Prior to the conference, as the organizing committee discussed the three-day program’s structure via WhatsApp groups, she says she realized that many women did not describe themselves as ulama. She says this shying away from owning their religious erudition explains the absence of documentation on the number of female ulamas in Indonesia.
“Women ulama have created spaces in their communities for conversations that enable women to speak up and question whether Islam permits husbands to beat wives,” Dwi Rubiyanti Kholifah, Indonesia country director of the Asian Muslim Action Network says. “The ulama is able to respond from the perspective of classical texts as well as feminism.”
The gathering’s location was symbolic. It took place in the expansive courtyard of the Kebon Jambu al-Islamy Pesantren, an Islamic boarding school led by a woman, Nyai Masriyah.
In her speech at the gathering’s opening ceremony, during which several male ulama and male students were present, she said, “I have been crowned a feminist. But what does ‘feminist’ mean? It is forbidden for a woman to conform to man or any other creature, except God. She does not need a man, except as a comrade and a friend. So ladies and gentlemen, do not worry. The KUPI movement is very affectionate to men – we will treat them with the highest respect, as much as any other creature created by God.”
Anthropologist Kathryn Robinson of the Australian National University, who has extensively researched Islam in Indonesia, was present at the opening ceremony.
She remarked, “They held up the Quran, the Kitab Kuning [the Indonesian “Yellow Book” of Hadith], the constitution, and the Convention on the Elimination of All Forms of Discrimination Against Women, as they proclaimed these as the basis of their [discussions] and of their fatwas.
“They have immense pride in upholding the values that each of the documents represent, and that is essentially what secular Islam in Indonesia looks like.”
The conference included several parallel sessions in which pressing issues were discussed, including sexual violence, polygamy, radicalism, peace and security, and education. Three fatwas were issued: against sexual violence, against child marriage and against environmental degradation. Even though not legally binding, fatwas can be tremendously influential.
During the three days of the gathering, attendees could also get free pap smears at a designated room inside the compound.

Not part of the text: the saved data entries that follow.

(** A write begins only when none is going on. *)
Lemma tstep_writing i ch p s p' s' :
  tstep i ch p s = Some (Ok (p', s')) ->
  (sh_writing s' = sh_writing s /\ in_write p = false /\ in_write p' = false) \/
  (sh_writing s = false /\ sh_writing s' = true /\ in_write p' = true) \/
  (in_write p = true /\ sh_writing s' = false /\ in_write p' = false).
Proof.
  intros H. tstep_cases H;
    first
      [ left; by split_and!
      | right; left; by split_and!
      | right; right; by split_and!
      | left; by destruct who
      | (left; split_and!; [done|done|apply packet_start_outside])
      | (left; split_and!; [by eapply stats_of_frame|done|done]) ].
Qed.

Lemma write_critical p : in_write p = true -> critical p = true.
Proof. by destruct p. Qed.

Lemma start_outside st w p w' :
  start_pc st w = Some (p, w') -> critical p = false /\ in_write p = false.
Proof.
  destruct st; simpl; intros H; repeat case_match; simplify_eq/=; try done;
    unfold connection_start; by repeat case_match.
Qed.

Lemma lexec_lock_inv e s s' : lock_inv s -> lexec e s = Some (Ok s') -> lock_inv s'.
Proof.
  intros HI. destruct e as [st|i ch|e]; cbn [lexec]; intros H.
  - destruct (start_pc st (l_world s)) as [[p w]|] eqn:Hp; [|done].
    apply (inj Some), Ok_inj in H. subst s'.
    destruct (start_outside _ _ _ _ Hp) as [Hc _]. intros j. unfold l_lock. simpl.
    rewrite (HI j). split; intros (q & Hq & Hcq).
    + exists q. split; [by apply lookup_app_l_Some|done].
    + exists q. split; [|done]. apply lookup_app_Some in Hq as [Hq|[_ Hq]]; [done|].
      apply list_lookup_singleton_Some in Hq as [_ <-]. congruence.
  - destruct (l_threads s !! i) as [p|] eqn:Hp; [|done].
    destruct (tstep i ch p (l_shared s)) as [r|] eqn:Hr; [|done].
    apply (inj Some) in H. apply bind_Ok_inv in H as ([p' sh'] & -> & H%Ok_inj). subst s'.
    apply tstep_lock in Hr. intros j. unfold l_lock in *. simpl.
    pose proof (HI i) as Hi. pose proof (HI j) as Hj. unfold l_lock in *.
    assert (Hlt : (i < length (l_threads s))%nat) by (by eapply lookup_lt_Some).
    destruct (decide (i = j)) as [<- |Hne].
    + rewrite list_lookup_insert_eq by done.
      destruct Hr as [Hc ->|Hc Hc' Hk ->|Hc Hc' ->].
      * rewrite Hi. split; intros (q & Hq & Hcq); simplify_eq; eexists; (split; [done|congruence]).
      * split; [|done]. intros _. by exists p'.
      * split; [done|]. intros (q & [= <-] & Hcq). congruence.
    + rewrite list_lookup_insert_ne by done. rewrite <- Hj.
      destruct Hr as [Hc ->|Hc Hc' Hk ->|Hc Hc' ->]; [done| |].
      * rewrite Hk. split; intros; simplify_eq.
      * assert (Hown : sh_lock (l_shared s) = Some i) by (apply Hi; eauto).
        rewrite Hown. split; intros; simplify_eq.
  - destruct (local_event e); [|done].
    destruct (exec e (l_world s)) as [r|]; [|done].
    apply (inj Some) in H. apply bind_Ok_inv in H as (w' & _ & H%Ok_inj). by subst s'.
Qed.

Nenny Agustina Adamuka, a graduate student of international studies, thought she had signed up for a religious meeting, but was surprised to see that issues pertaining to women were also being discussed. “I never knew that my religion has never allowed women to be subjugated. I was also surprised when some women were so progressive that they said that Muslims can marry non-Muslims – I am still not sure about this,” she said.
A visit from the Minister of Religious Affairs, Lukman Hakim Saifuddin, was seen as a clear message that women ulama were recognized as legitimate. At the closing ceremony, many women were in tears, hugging each other, ecstatic over this newfound acknowledgment of their role as torchbearers of Islam and defenders of women’s rights.
As the dust settled in the Pesantren and the residents of Cirebon returned home, Chandrakirana said she felt that history had been created: “Such a communal spirit is true to the spirit of Islam.”
Even after KUPI had concluded, the WhatsApp groups kept buzzing with activity, with the 200-plus core organizers sharing photos and texts. But Kholifah says the work is far from over: “We will need to use the energy created to engage in advocacy, lest this first gathering be just a bubble with no action.”